5歳は知識欲も高まり、想像力も付いてくる年齢です。
主人公の気持ちになって一緒にドキドキできるものや想像力が膨らむような絵本を読んであげるのがおすすめです。
今回は、そんな5歳の子におすすめの絵本を4冊、紹介します。
ともだちや
あらすじ
ともだちやさんをはじめることを思いついた寂しがりやのキツネ。1時間100円で友だちになってあげようというのだ。ちょうちんもって、のぼりをたてて「えー、ともだちやです」でも…ともだちってうれるのかな?かえるのかな。そんな時、「トランプの あいてを しろ」と声をかけてきたのはオオカミ。トランプの後にキツネがお代を請求すると、オオカミは目をとがらせた。

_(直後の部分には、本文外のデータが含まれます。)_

Lemma listPeers_spec_witness :
  listPeers sample_answers (λ urls, reverse (seq 0 (length urls))) "d" "self" =
    Ok [MkPeerInfo "b" None "resolve agent card of b: down"] ∧
  match listPeers sample_answers (λ urls, reverse (seq 0 (length urls))) "d" "self" with
  | Ok peers => ∃ status line body entries, an_directory sample_answers (trim_slashes "d" +:+ "/agents") = Ok (status, line, body) ∧
      map pi_URL peers = filterb (λ u, negb (String.eqb u "self")) entries ∧ decode_entries body = Some entries
  | Err _ => False
  end.
Proof.
  split; [by vm_compute|].
  pose proof (listPeers_spec sample_answers (λ urls, reverse (seq 0 (length urls))) "d" "self" ltac:(intros; apply reverse_Permutation)) as Hs.
  destruct (listPeers _ _ _ _) as [peers|e] eqn:E; [|by vm_compute in E].
  destruct Hs as (status & line & body & es & H1 & _ & H2 & H3 & _). by exists status, line, body, es.
Defined.
Definition opening (stateDir : string) : list effect :=
  [Open RStore; LoadInbox (Join [stateDir; "inbox.json"]); Open RTasks; Open RSignals; WatchParent].
Definition mdns_effects (w : world) : list effect :=
  if String.eqb (w_env w "A2A_MDNS") "1" && match w_publish w with Some _ => false | None => true end then [Open RMdns] else [].
Definition serving (w : world) (t : transport) (directoryURL url : string) : list effect :=
  [Serve (match server_tls t with Some _ => true | None => false end) url (allowPrivatePush t); StartHeartbeat directoryURL url] ++
  mdns_effects w ++
  [StartPolling outgoingPollInterval outgoingMaxAge; StartMCP; AwaitStop; ShutdownHTTP shutdownTimeout; DrainPush shutdownTimeout].

Lemma opens_app l k : opens (l ++ k) = opens l ++ opens k.
Proof. apply omap_app. Qed.

Lemma serve_shape w t directoryURL name url s : serve w t directoryURL name url s =
  (0, (s.1 ++ serving w t directoryURL url, map Close (reverse (opens (serving w t directoryURL url))) ++ s.2)).
Proof.
  destruct s as [l k]. unfold serve, when, mbind, ST_bind, does, modify, acquire, skip, mret, ST_ret, serving, mdns_effects.
  destruct (_ && _); cbn -[shutdownTimeout outgoingPollInterval outgoingMaxAge]; by rewrite <-!(assoc_L app).
Qed.

Lemma start_shape w disk port stateDir directoryURL advertiseHost name l : opens l = [] → ∃ inc, incoming_effects w inc ∧
  let r := start w disk port stateDir directoryURL advertiseHost name (l, []) in
  let fed := FromEnv (w_env w) in
  let url := advertised_scheme fed +:+ "://" +:+ advertiseHost +:+ ":" +:+ itoa port in
  r.2.2 = map Close (reverse (opens r.2.1)) ∧
  match bridge_transport fed (w_env w) disk, w_handler w with
  | Ok t, None => r.1 = 0 ∧ r.2.1 = l ++ opening stateDir ++ inc ++ serving w t directoryURL url
  | _, _ => r.1 = 1 ∧ r.2.1 = l ++ opening stateDir ++ inc
  end.
Proof.
  intros Hl. destruct (set_incoming_shape w name (l ++ opening stateDir, [Close RSignals; Close RTasks; Close RStore]))
    as (inc & Hinc & Hset). exists inc. split; [done|]. cbv zeta.
  set (fed := FromEnv (w_env w)). set (url := advertised_scheme fed +:+ "://" +:+ _).
  assert (Hrun : start w disk port stateDir directoryURL advertiseHost name (l, []) =
    match ClientTLSConfig fed disk, w_handler w with
    | Err _, _ => mret 1
    | Ok _, Some _ => mret 1
    | Ok _, None => match bridge_transport fed (w_env w) disk with Err _ => mret 1 | Ok t => serve w t directoryURL name url end
    end (set_incoming w name (l ++ opening stateDir, [Close RSignals; Close RTasks; Close RStore])).2).
  { unfold start, mbind, ST_bind, acquire, does, modify, opening. cbn [fst snd]. rewrite <-!(assoc_L app). cbn [app].
    destruct (set_incoming w name _) as [[] s]. reflexivity. }
  rewrite Hrun, Hset. cbn [fst snd]. clear Hrun Hset.
  assert (Hshort : ∀ tr, tr = (l ++ opening stateDir) ++ inc → map Close (reverse (opens inc)) ++ [Close RSignals; Close RTasks; Close RStore] =
    map Close (reverse (opens tr))).
  { intros tr ->. rewrite !opens_app, Hl. change (opens (opening stateDir)) with [RStore; RTasks; RSignals].
    by rewrite app_nil_l, reverse_app, map_app. }
  unfold bridge_transport at 2 4. unfold bridge_transport. destruct (ClientTLSConfig fed disk) as [cli|e]; cbn [mbind result_bind].
  2:{ cbn. split; [by apply Hshort|]. by rewrite <-(assoc_L app). }
  destruct (w_handler w) as [e|].
  { cbn. split; [by apply Hshort|]. destruct (if Enabled fed then _ else _); by rewrite <-(assoc_L app). }
  destruct (if Enabled fed then _ else _) as [t|e]; cycle 1.
  { cbn. split; [by apply Hshort|]. by rewrite <-(assoc_L app). }
  rewrite serve_shape. cbn [fst snd]. split; [|by rewrite <-!(assoc_L app)].
  rewrite (Hshort _ eq_refl), (opens_app (_ ++ inc)), reverse_app, map_app. done.
Qed.

Definition is_serve (e : effect) : bool := match e with Serve _ _ _ => true | _ => false end.

Lemma attempts_not_served a n : Forall (λ e, is_serve e = false) (attempts a n).
Proof.
  unfold attempts. apply Forall_app. split; [|by repeat constructor]. revert a. induction n as [|n IH]; intros a; [constructor|].
  cbn [seq flat_map]. apply Forall_app. split; [by repeat constructor|apply IH].
Qed.
Lemma inc_not_served w inc : incoming_effects w inc → Forall (λ e, is_serve e = false) inc.
Proof. intros []; by repeat constructor. Qed.

Lemma never_serves tr pre tls url priv post : Forall (λ e, is_serve e = false) tr → tr = pre ++ Serve tls url priv :: post → False.
Proof. intros Hf ->. apply Forall_app in Hf as [_ Hf]. by apply Forall_cons in Hf as [? _]. Qed.
Lemma closes_not_served rs : Forall (λ e, is_serve e = false) (map Close rs).
Proof. induction rs; by constructor. Qed.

「お、おまえは、ともだちから かねを とるのか。それが ほんとうの ともだちか」
解説
オオカミが叫ぶ「ほんとうのともだち」の真の意味は、大人にとっても難しいものですが、とにかく、大切なミニカーをキツネに渡すときのオオカミの優しい表情が印象的。「ともだちや」ののぼりを道端に放り出してスキップをしながら帰っていくキツネの背中に、「よかったね」と声をかけたくなります。お友だちとの関係を自分なりに考え始める5歳前後の頃から、小学校高学年ぐらいまで、長く楽しめ、心に響いてくれる絵本です。
おしいれのぼうけん
あらすじ
さくら保育園では、何度注意されても言うことを聞かない子は真っ暗なおしいれに入れられて、あやまるまで出してはもらえない。お昼寝前に、ミニカーのとりっこでけんかをしたさとしとあきらは、先生に叱られておしいれに入れられてしまいます。そこで出会ったのは、 おしいれの奥に広がる夜の街に住む恐ろしいねずみばあさんでした。 ふたりをやっつけようと、追いかけてくるねずみばあさん。でも、さとしとあきらは決してあきらめません。「さとちゃん,てを つなごう」。お互いの手のぬくもりに勇気をもらって、ふたりの大冒険が始まった。
解説
子どもだけでなく、成長する大人の姿もきちんと描かれているのが本書の魅力のひとつ。さとしとあきらがおしいれのなかで戦っている間に、おしおきをしてしまった先生も心のなかで自分と戦い続け、最後にきちんと答えを見つけています。
すてきな三にんぐみ
あらすじ
黒いマントに黒いぼうしの、こわーい泥棒三人組のおはなし。三人組は次々と馬車を襲い、奪った財宝をかくれがにため込みます。ある夜、三人組が襲った馬車に乗っていたのは、みなしごのティファニーちゃんだけ。いじわるなおばさんに引き取られるならこの三人組の方がおもしろそう!とかくれがに行きます。宝の山を見てティファニーちゃんがいいます。「これ、どうするの?」
ここからおはなしは意外な方向へ。なんとも素敵なハッピーエンドが待っています。
解説
三にんぐみの泥棒がひとりの女の子と出会い変わっていく姿を描いた絵本です。宝集めに夢中だった三人組の大盗賊が、ひょんなことから全国の孤児を集め、お城をプレゼントする。世の中に対してものすごく強いメッセージをどの時代にも投げかけている絵本だと思います。「何のためにお金を稼ぐんだろう?」、「助け合うってどんなことだろう?」、「みんなで仲良く平和に暮らすってどんなことだろう?」、絵本を通して様々な問いかけを子どもたちにしています。とても風刺のきいていて、大人にとっても考えさせられる本かもしれません。
しょうぼうじどうしゃじぷた
あらすじ
高いビルにはしごをのばして火を消すことのできる、はしご車ののっぽくん。たくさんの水で激しい炎も消すことのできる高圧車のばんぷくん。けが人を運んで助ける救急車のいちもくさん。大きくて立派な働きをするみんなは、いつも小さな消防自動車じぷたを「ちびっこ」あつかいしていました。でも、道がせまい山の中で火事がおこりました。このままでは山火事になってしまいます。そんなとき、出動を命じられたのはなんとじぷたでした。
解説
だれにでも得手不得手はあるもの。普段は目立たなくとも、いざとなれば、せまく険しい山道を平気で登り、見事火事を消し止めるじぷたに、自分を重ねる子どもたちも多いのではないでしょうか?
乗り物絵本の製作に数多く携わった山本忠敬さんの絵が、自分にしかできない役割をきっちりこなす堅実なじぷたの姿を、生き生きと表します。半世紀にわたり子どもたちの人気を集めてきたロングセラー絵本です。